> **Information given**
(* ===== verification/BootTables.v ===== *)
(** Correctness of the page tables that the boot loader builds (boot/src/paging.c).

    [page_entry root va m] is the entry that translates [va], with its level. [paging_map_page]
    adds one page of 4 KiB to it, or fails and leaves it as it is; [paging_map_physical] adds
    the two windows on physical memory. All of the tables are recorded for the hypervisor, and
    pages that were given out for something else keep their bytes. *)
From S2P Require Import Prelude Memory Machine Registers SimpleCpu PageUse.
From S2P Require Import VmxEpt VmxEptSpec EptCorrect GuestPaging BootFirmware BootPaging BootMain SimpleFirmware.

(** * Entries *)

Definition page_entry (root va : Z) (m : mem) : option (nat * Z) := walk_leaf 3 m root (va mod 2 ^ 48).

(** The entry that points to the table [x]. *)
Definition table_entry (x : Z) : Z :=
  Z.lor (Z.lor PTE_PRESENT PTE_READ_WRITE) (Z.land x PTE_PHYSICAL_ADDRESS_PAGE).

Definition permission_mask (permission : paging_permission_t) : Z :=
  match permission with
  | PAGING_RO => PTE_EXECUTE_DISABLE
  | PAGING_RW => Z.lor PTE_EXECUTE_DISABLE PTE_READ_WRITE
  | _ => 0
  end.

(** The entry of a page. *)
Definition leaf_entry (x : Z) (permission : paging_permission_t) : Z :=
  Z.lor (Z.lor PTE_PRESENT (Z.land x PTE_PHYSICAL_ADDRESS_PAGE)) (permission_mask permission).

Lemma lor_bound_64 a b : 0 ≤ a < 2 ^ 64 → 0 ≤ b < 2 ^ 64 → 0 ≤ Z.lor a b < 2 ^ 64.
Proof.
  intros Ha Hb. split; [apply Z.lor_nonneg; lia|].
  rewrite <-(Z.mod_small a (2 ^ 64)), <-(Z.mod_small b (2 ^ 64)), <-!Z.land_ones, <-Z.land_lor_distr_l by done.
  rewrite Z.land_ones by done. by apply Z.mod_pos_bound.
Qed.

Lemma land_page_bound x : 0 ≤ Z.land x PTE_PHYSICAL_ADDRESS_PAGE < 2 ^ 64.
Proof. rewrite land_PTE_PHYSICAL_ADDRESS_PAGE. zlia. Qed.

Lemma permission_mask_bound permission : 0 ≤ permission_mask permission < 2 ^ 64.
Proof. by destruct permission. Qed.

Lemma next_table_entry_bound x : 0 ≤ table_entry x < 256 ^ 8.
Proof. apply lor_bound_64; [done|apply land_page_bound]. Qed.
Lemma leaf_entry_bound x permission : 0 ≤ leaf_entry x permission < 256 ^ 8.
Proof. apply lor_bound_64; [apply lor_bound_64; [done|apply land_page_bound]|apply permission_mask_bound]. Qed.
(* ===== verification/BootPhysical.v ===== *)
(** The windows on physical memory that the boot loader maps ([paging_map_physical] of
    boot/src/paging.c) and the jump to the hypervisor (boot/src/chainload.asm).

    The table of level 2 is shared by the entries 0 and 2 of the root, so the tables are no
    longer a tree: the walk is proved from the contents of the tables ([physical_tables]). *)
From S2P Require Import Prelude Memory Machine Registers SimpleCpu PageUse.
From S2P Require Import VmxEpt VmxEptSpec EptCorrect GuestPaging BootFirmware BootPaging BootTables BootMain SimpleFirmware.

(** * Entries *)

(** The entry of the page [j] of 2 MiB. *)
Definition physical_entry (j : Z) : Z :=
  Z.lor (Z.lor (Z.lor PDE_PRESENT PDE_READ_WRITE) PDE_PAGE_SIZE)
        (Z.land (u64 (Z.shiftl j LINEAR_ADDRESS_D_SHIFT)) PDE_PHYSICAL_ADDRESS_PAGE).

> **Assignment**
Only the lines above from the one with "Definition table_entry (x" up to and including the one with "Lemma next_table_entry_bound x" should be repeated, exactly as written.

> **Output for this task**
Definition table_entry (x : Z) : Z :=
  Z.lor (Z.lor PTE_PRESENT PTE_READ_WRITE) (Z.land x PTE_PHYSICAL_ADDRESS_PAGE).

Definition permission_mask (permission : paging_permission_t) : Z :=
  match permission with
  | PAGING_RO => PTE_EXECUTE_DISABLE
  | PAGING_RW => Z.lor PTE_EXECUTE_DISABLE PTE_READ_WRITE
  | _ => 0
  end.

(** The entry of a page. *)
Definition leaf_entry (x : Z) (permission : paging_permission_t) : Z :=
  Z.lor (Z.lor PTE_PRESENT (Z.land x PTE_PHYSICAL_ADDRESS_PAGE)) (permission_mask permission).

Lemma lor_bound_64 a b : 0 ≤ a < 2 ^ 64 → 0 ≤ b < 2 ^ 64 → 0 ≤ Z.lor a b < 2 ^ 64.
Proof.
  intros Ha Hb. split; [apply Z.lor_nonneg; lia|].
  rewrite <-(Z.mod_small a (2 ^ 64)), <-(Z.mod_small b (2 ^ 64)), <-!Z.land_ones, <-Z.land_lor_distr_l by done.
  rewrite Z.land_ones by done. by apply Z.mod_pos_bound.
Qed.

Lemma land_page_bound x : 0 ≤ Z.land x PTE_PHYSICAL_ADDRESS_PAGE < 2 ^ 64.
Proof. rewrite land_PTE_PHYSICAL_ADDRESS_PAGE. zlia. Qed.

Lemma permission_mask_bound permission : 0 ≤ permission_mask permission < 2 ^ 64.
Proof. by destruct permission. Qed.

Lemma next_table_entry_bound x : 0 ≤ table_entry x < 256 ^ 8.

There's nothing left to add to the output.